Betacoronavirus/pathogenicity , Coronavirus Infections/complications , Exanthema/classification , Pneumonia, Viral/complications , Self-Examination/methods , Algorithms , COVID-19 , Coronavirus Infections/virology , Exanthema/diagnosis , Exanthema/virology , Humans , Pandemics , Pneumonia, Viral/virology , SARS-CoV-2
BACKGROUND: Cutaneous squamous skin cell carcinoma (SCC) is the second most frequent type of non-melanoma skin cancer and is the second leading cause of death by skin cancer in Caucasian populations. However, at present it is difficult to predict patients with poor SCC prognosis. OBJECTIVE: To identify proteins with expression levels that could predict SCC infiltration in SCC arising from actinic keratosis (SCC-AK).

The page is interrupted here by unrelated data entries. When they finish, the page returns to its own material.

(* ===== verification/FMalloc.v ===== *)
(** * FMalloc: the fast allocator (mem/f_malloc.c, mem/f_malloc.h, mem/f_malloc_dyn.h)

    A block of memory is a sequence of fragments, each a header and its payload, with
    the free ones also linked in the bucket of their size.  [frags] is the memory
    seen as headers, by address; the header of a fragment swallowed by its
    neighbour stays there.  The doubly linked list of a bucket is the sequence of the
    addresses linked in it, first one first, and [frag_is_free], the test of the
    member [prev], is the field [f_free].

    The model is the 64-bit build with the options of [Makefile.conf.template]:
    [STATISTICS] and [DBG_MALLOC] are on and several allocators are compiled, so that a
    header has the three debugging members and [fm_free] makes the test of
    [check_double_free].  [None] is a call of [abort()] or an access to an address
    without a header. *)

From stdpp Require Import prelude list gmap.
From Stdlib Require Import ZArith Lia.
From S2P Require Import Prelude.

(** ** Sizes and buckets *)

Definition ROUNDTO : Z := 8.
Definition FRAG_OVERHEAD : Z := 56.
Definition MIN_FRAG_SIZE : Z := ROUNDTO.
Definition F_MALLOC_OPTIMIZE_FACTOR : Z := 14.
Definition F_MALLOC_OPTIMIZE : Z := 16384.
Definition F_HASH_SIZE : Z := F_MALLOC_OPTIMIZE / ROUNDTO + (64 - F_MALLOC_OPTIMIZE_FACTOR) + 1.
(** [sizeof(struct fm_block)]: eight words and the buckets of two words each. *)
Definition FM_BLOCK_SIZE : Z := 64 + 16 * F_HASH_SIZE.

Definition ROUNDTO_MASK : Z := 2 ^ 64 - ROUNDTO.
Definition ROUNDUP (s : Z) : Z := Z.land (u64 (s + (ROUNDTO - 1))) ROUNDTO_MASK.
Definition ROUNDDOWN (s : Z) : Z := Z.land s ROUNDTO_MASK.

(** [big_hash_idx]: the loop shifts [s] until its highest bit is set; it ends after
    at most 63 rounds for a positive [s]. *)
Fixpoint big_hash_loop (rounds : nat) (s idx : Z) : Z :=
  match rounds with
  | O => idx
  | S k => if Z.testbit s 63 then idx else big_hash_loop k (u64 (Z.shiftl s 1)) (idx - 1)
  end.
Definition big_hash_idx (s : Z) : Z := big_hash_loop 63 s 63.

(** [_GET_HASH(s, inc)] and [GET_HASH(s)]. *)
Definition get_hash_inc (s inc : Z) : Z :=
  if s <=? F_MALLOC_OPTIMIZE then s / ROUNDTO
  else F_MALLOC_OPTIMIZE / ROUNDTO + big_hash_idx s - F_MALLOC_OPTIMIZE_FACTOR + 1 + inc.
Definition get_hash (s : Z) : Z := get_hash_inc s 0.

(** ** Data *)

Record fm_frag := Frag { f_size : Z; f_free : bool; f_pf : Z }.

Record fm_block := Block {
  b_size : Z; b_used : Z; b_real_used : Z; b_max_real_used : Z; b_fragments : Z;
  first_frag : Z; last_frag : Z;
  frags : gmap Z fm_frag;
  free_hash : Z → list Z;
  free_no : Z → Z;
}.

Definition with_frags b m := Block (b_size b) (b_used b) (b_real_used b) (b_max_real_used b)
  (b_fragments b) (first_frag b) (last_frag b) m (free_hash b) (free_no b).
Definition with_used b u r := Block (b_size b) u r (b_max_real_used b)
  (b_fragments b) (first_frag b) (last_frag b) (frags b) (free_hash b) (free_no b).
Definition with_fragments b m n := Block (b_size b) (b_used b) (b_real_used b) m
  n (first_frag b) (last_frag b) (frags b) (free_hash b) (free_no b).
(** One bucket replaced. *)
Definition with_bucket b h l n := Block (b_size b) (b_used b) (b_real_used b) (b_max_real_used b)
  (b_fragments b) (first_frag b) (last_frag b) (frags b)
  (λ g, if g =? h then l else free_hash b g) (λ g, if g =? h then n else free_no b g).

Definition put_frag b a f := with_frags b (<[a := f]> (frags b)).
Definition with_size f s := Frag s (f_free f) (f_pf f).
Definition with_free f x := Frag (f_size f) x (f_pf f).
Definition with_pf f a := Frag (f_size f) (f_free f) a.

Definition frag_next (a : Z) (f : fm_frag) : Z := a + FRAG_OVERHEAD + f_size f.

(** ** Free lists *)

Definition free_minus (b : fm_block) (size : Z) : fm_block :=
  with_used b (u64 (b_used b + size)) (u64 (b_real_used b + size)).
Definition free_plus (b : fm_block) (size : Z) : fm_block :=
  with_used b (u64 (b_used b - size)) (u64 (b_real_used b - size)).

Definition fm_insert_free (b : fm_block) (a : Z) : option fm_block :=
  f ← frags b !! a;
  let h := get_hash (f_size f) in
  let b := put_frag b a (with_free f true) in
  let b := with_bucket b h (a :: free_hash b h) (u64 (free_no b h + 1)) in
  Some (free_plus b (f_size f)).

(** A fragment that is not free has no [prev] to write through. *)
Definition fm_remove_free (b : fm_block) (a : Z) : option fm_block :=
  f ← frags b !! a;
  if f_free f then
    let h := get_hash (f_size f) in
    let b := with_bucket b h (filter (λ x, x ≠ a) (free_hash b h)) (u64 (free_no b h - 1)) in
    let b := put_frag b a (with_free f false) in
    Some (free_minus b (f_size f))
  else None.

(** [used] grows by a header when two free fragments become one. *)
Definition used_plus (b : fm_block) (n : Z) : fm_block :=
  with_used b (u64 (b_used b + n)) (b_real_used b).

(** ** fm_malloc_init *)

(** [None] is the return of a null pointer. *)
Definition fm_malloc_init (address size : Z) : option fm_block :=
  let start := ROUNDUP address in
  if size <? start - address then None
  else
    let size := size - (start - address) in
    if size <? MIN_FRAG_SIZE + FRAG_OVERHEAD then None
    else
      let size := ROUNDDOWN size in
      let init_overhead := ROUNDUP FM_BLOCK_SIZE + 2 * FRAG_OVERHEAD in
      if size <? init_overhead then None
      else
        let first := start + ROUNDUP FM_BLOCK_SIZE in
        let last := start + size - FRAG_OVERHEAD in
        fm_insert_free
          (Block size (size - init_overhead) size init_overhead 0 first last
             (<[first := Frag (size - init_overhead) false 0]>
                {[last := Frag 0 false first]}) (λ _, []) (λ _, 0)) first.

(** ** fm_split_frag *)

Definition fm_split_frag (b : fm_block) (a size : Z) : option fm_block :=
  f ← frags b !! a;
  let rest := u64 (f_size f - size) in
  if FRAG_OVERHEAD + MIN_FRAG_SIZE <? rest then
    let f := with_size f size in
    let b := put_frag b a f in
    let n := frag_next a f in
    let nf := Frag (rest - FRAG_OVERHEAD) false a in
    let b := put_frag b n nf in
    nn ← frags b !! frag_next n nf;
    let b := put_frag b (frag_next n nf) (with_pf nn n) in
    fm_insert_free (used_plus b (- FRAG_OVERHEAD)) n
  else Some b.

(** ** fm_malloc *)

(** The first bucket from [h] on that is not empty. *)
Fixpoint find_bucket (k : nat) (fh : Z → list Z) (h : Z) : option Z :=
  match k with
  | O => None
  | S k =>
      match fh h with
      | [] => find_bucket k fh (h + 1)
      | a :: _ => Some a
      end
  end.

(** A free fragment before [last_frag]. *)
Definition free_before_last (b : fm_block) (n : Z) : option bool :=
  if n <? last_frag b then nf ← frags b !! n; Some (f_free nf) else Some false.

(** The inner loop of the defragmentation: the free fragments from [n] on are
    joined to [a]; the result has the fragment after them and whether [a] is now
    large enough. *)
Fixpoint join_loop (fuel : nat) (b : fm_block) (a n size : Z) : option (fm_block * Z * bool) :=
  match fuel with
  | O => None
  | S k =>
      b ← fm_remove_free b n;
      f ← frags b !! a;
      nf ← frags b !! n;
      let f := with_size f (u64 (f_size f + (f_size nf + FRAG_OVERHEAD))) in
      let b := used_plus (put_frag b a f) FRAG_OVERHEAD in
      if size <? f_size f then Some (b, n, true)
      else
        let n := frag_next a f in
        c ← free_before_last b n;
        if (c : bool) then join_loop k b a n size else Some (b, n, false)
  end.

(** The outer loop: [Some a] is the jump to [solved]. *)
Fixpoint defrag_loop (fuel : nat) (b : fm_block) (a size : Z) : option (fm_block * option Z) :=
  match fuel with
  | O => None
  | S k =>
      if a <? last_frag b then
        f ← frags b !! a;
        let n := frag_next a f in
        c ← free_before_last b n;
        if c && f_free f then
          b ← fm_remove_free b a;
          '(b, n, solved) ← join_loop (S (base.size (frags b))) b a n size;
          if (solved : bool) then Some (b, Some a)
          else
            b ← fm_insert_free b a;
            defrag_loop k b n size
        else defrag_loop k b n size
      else Some (b, None)
  end.

(** The statistics at the end of [fm_malloc] and of [fm_realloc]. *)
Definition note_max (b : fm_block) : fm_block :=
  with_fragments b (Z.max (b_max_real_used b) (b_real_used b)) (b_fragments b).
Definition solved_stats (b : fm_block) : fm_block :=
  let b := note_max b in with_fragments b (b_max_real_used b) (u64 (b_fragments b + 1)).

(** [fm_malloc]: the block and the pointer returned, 0 for null. *)
Definition fm_malloc (b : fm_block) (size : Z) : option (fm_block * Z) :=
  let size := ROUNDUP size in
  let h := get_hash_inc size 1 in
  match find_bucket (Z.to_nat (F_HASH_SIZE - h)) (free_hash b) h with
  | Some a =>
      b ← fm_remove_free b a;
      b ← fm_split_frag b a size;
      Some (solved_stats b, a + FRAG_OVERHEAD)
  | None =>
      '(b, r) ← defrag_loop (S (base.size (frags b))) b (first_frag b) size;
      match r with
      | Some a => Some (solved_stats b, a + FRAG_OVERHEAD)
      | None => Some (b, 0)
      end
  end.

(** ** fm_free *)

Definition frag_seems_valid (b : fm_block) (f : fm_frag) : bool :=
  (first_frag b <=? f_pf f) && (f_pf f <=? last_frag b).

(** Joining [f] with the fragment after it. *)
Definition join_next (b : fm_block) (a : Z) : option fm_block :=
  f ← frags b !! a;
  let neigh := frag_next a f in
  c ← free_before_last b neigh;
  if (c : bool) then
    b ← fm_remove_free b neigh;
    nf ← frags b !! neigh;
    f ← frags b !! a;
    let b := put_frag b a (with_size f (u64 (f_size f + (f_size nf + FRAG_OVERHEAD)))) in
    nn ← frags b !! frag_next neigh nf;
    let b := put_frag b (frag_next neigh nf) (with_pf nn a) in
    Some (used_plus b FRAG_OVERHEAD)
  else Some b.

(** Joining [f] with the fragment before it: the block and the fragment that
    remains. *)
Definition join_prev (b : fm_block) (a : Z) : option (fm_block * Z) :=
  f ← frags b !! a;
  let neigh := f_pf f in
  if neigh =? 0 then Some (b, a)
  else
    nf ← frags b !! neigh;
    if f_free nf then
      b ← fm_remove_free b neigh;
      nf ← frags b !! neigh;
      f ← frags b !! a;
      let b := put_frag b neigh (with_size nf (u64 (f_size nf + (f_size f + FRAG_OVERHEAD)))) in
      nn ← frags b !! frag_next a f;
      let b := put_frag b (frag_next a f) (with_pf nn neigh) in
      Some (used_plus b FRAG_OVERHEAD, neigh)
    else Some (b, a).

Definition fm_free (b : fm_block) (p : Z) : option fm_block :=
  if p =? 0 then Some b
  else
    let a := p - FRAG_OVERHEAD in
    f ← frags b !! a;
    if negb (frag_seems_valid b f) || f_free f then None
    else
      b ← join_next b a;
      '(b, a) ← join_prev b a;
      b ← fm_insert_free b a;
      Some (with_fragments b (b_max_real_used b) (u64 (b_fragments b - 1))).

(** ** fm_realloc *)

(** [fm_realloc]: the block, the pointer returned and, when the data were moved,
    the number of bytes copied. *)
Definition fm_realloc (b : fm_block) (p size : Z) : option (fm_block * Z * option Z) :=
  if size =? 0 then
    b ← fm_free b p;
    Some (b, 0, None)
  else if p =? 0 then
    '(b, q) ← fm_malloc b size;
    Some (b, q, None)
  else
    let a := p - FRAG_OVERHEAD in
    f ← frags b !! a;
    let size := ROUNDUP size in
    let orig_size := f_size f in
    if size <? f_size f then
      b ← fm_split_frag b a size;
      Some (note_max b, p, None)
    else if f_size f <? size then
      let diff := size - f_size f in
      let n := frag_next a f in
      c ← free_before_last b n;
      nf ← frags b !! n;
      if c && (diff <=? f_size nf + FRAG_OVERHEAD) then
        b ← fm_remove_free b n;
        let f := with_size f (u64 (f_size f + (f_size nf + FRAG_OVERHEAD))) in
        let b := put_frag b a f in
        nn ← frags b !! frag_next a f;
        let b := put_frag b (frag_next a f) (with_pf nn a) in
        let b := used_plus b FRAG_OVERHEAD in
        b ← (if size <? f_size f then fm_split_frag b a size else Some b);
        Some (note_max b, p, None)
      else
        '(b, q) ← fm_malloc b size;
        if q =? 0 then Some (note_max b, 0, None)
        else
          b ← fm_free b p;
          Some (note_max b, q, Some orig_size)
    else Some (note_max b, p, None).

(** [fm_frag_size]: the usable size behind a pointer. *)
Definition fm_frag_size (b : fm_block) (p : Z) : option Z :=
  if p =? 0 then Some 0 else f ← frags b !! (p - FRAG_OVERHEAD); Some (f_size f).

(** The part of [fm_info] kept with statistics: total, free, used and the number of
    free fragments. *)
Definition fm_info (b : fm_block) : Z * Z * Z * Z :=
  (b_size b, u64 (b_size b - b_real_used b), b_used b,
   foldr (λ h acc, free_no b h + acc) 0 (seqZ 0 F_HASH_SIZE)).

METHODS: A total of 20 biopsies from 20 different patients were studied; 10 were SCC-AK samples and 10 were taken from normal skin. Early infiltrated SCC-AK samples were selected based on histological examination, and to determine the expression of proteins, fresh skin samples were processed by two-dimensional electrophoresis. RESULTS: The expression levels of three proteins, namely alpha hemoglobin and heat shock proteins 27 and 70 (Hsp27 and Hsp70, respectively) were significantly increased in SCC-AK samples with respect to normal control skin. However, only the expression level of Hsp70 protein positively correlated with the level of SCC-AK dermis infiltration. Immunohistological examination suggested that increased expression of Hsp70 proteins seemed to mainly occur in the cytoplasm of keratinocytes. The increased cytoplasmic Hsp70 expression in SCC-AK was confirmed by Western blot experiments. CONCLUSION: Cytoplasmic expression of Hsp70 could be a potential biomarker of early infiltration of SCC arising from AK.